Le thème de la diversité reste pourtant méconnu dans de nombreuses organisations. Comment l’expliquez-vous ?
Les entreprises ont souvent d’autres priorités, et le facteur humain arrive après d’autres paramètres : manque de temps, course après des objectifs, pression constante…Trop d’organisations considèrent que la diversité n’est pas le sujet prioritaire. En matière d’inclusivité, on peut rapidement faire cinq pas en avant puis sept en arrière. Il suffit d’un changement de direction pour perdre ses acquis du jour au lendemain…Ceci nécessite encore beaucoup de pédagogie.
En quoi une politique d’inclusivité contribue-t-elle à de meilleures performances ? Pourquoi est-il nécessaire d’en faire un thème d’entreprise ?
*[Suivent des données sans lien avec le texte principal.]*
(** * Subdomain redirects of [essential_extensions]

    A shallow embedding of

      - [essential_extensions/models/SubdomainRedirect.py]
        (the [SubdomainRedirect] model: [clean], [get_redirect_url],
        [get_redirect_for_subdomain]), and
      - [essential_extensions/middleware.py]
        ([SubdomainRedirectMiddleware.__call__]),

    followed by the properties of the redirect resolver and of the request
    interceptor.

    Strings.  A Python [str] is modelled by [string]; a character is one of
    the code points 0..255, and the built-ins used by the code ([lower],
    [isalnum], [split], [rsplit], [endswith], [in]) are given with the
    behaviour CPython has on these code points.

    Exceptions.  A computation that may raise returns a [result]; [clean],
    which assigns to [self.subdomain] before it may raise, runs in a monad
    that threads [self] and keeps the assignment when an exception leaves
    the method. *)

From Stdlib Require Import String Ascii List Bool Arith NArith ZArith Lia.
Import ListNotations.

Local Open Scope list_scope.
Local Open Scope string_scope.

(** ** Python built-ins on [str] *)

Module Py.

Definition in_range (lo hi n : N) : bool := ((lo <=? n) && (n <=? hi))%N.

(** [str.lower] on one character: A-Z, and the upper-case letters of the
    Latin-1 block (U+00C0..U+00D6, U+00D8..U+00DE), move up by 32. *)
Definition lower_char (c : ascii) : ascii :=
  let n := N_of_ascii c in
  if in_range 65 90 n || in_range 192 214 n || in_range 216 222 n
  then ascii_of_N (n + 32)
  else c.

(** [s.lower()] *)
Fixpoint lower (s : string) : string :=
  match s with
  | EmptyString => EmptyString
  | String c s' => String (lower_char c) (lower s')
  end.

(** One character of [str.isalnum]: alphabetic, decimal, digit or
    numeric.  Below 128 these are 0-9, A-Z, a-z; in 128..255 the letters,
    the superscript digits and the vulgar fractions. *)
Definition isalnum_char (c : ascii) : bool :=
  let n := N_of_ascii c in
  in_range 48 57 n || in_range 65 90 n || in_range 97 122 n
  || (n =? 170)%N || (n =? 178)%N || (n =? 179)%N || (n =? 181)%N
  || (n =? 185)%N || (n =? 186)%N || in_range 188 190 n
  || in_range 192 214 n || in_range 216 246 n || in_range 248 255 n.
Il est évident que si vous êtes victime d’agressions toutes les semaines, voire tous les jours, vous êtes moins disponibles pour vous engager pour votre entreprise. De même, si vous vous inventez une deuxième vie avec un·e partenaire imaginaire pour avoir la paix, vous dépensez une énergie considérable, qui n’est pas déployée au service de votre employeur. Le désengagement est un outil qui se mesure. A force de se développer, il impacte les chiffres de l’entreprise. Tout le monde gagne à être soi-même et à s’inscrire dans une forme d’authenticité. Pour le bien des entreprises comme de ses employé·es, il est temps de se recentrer sur l’essentiel et d’adopter une approche plus humaniste.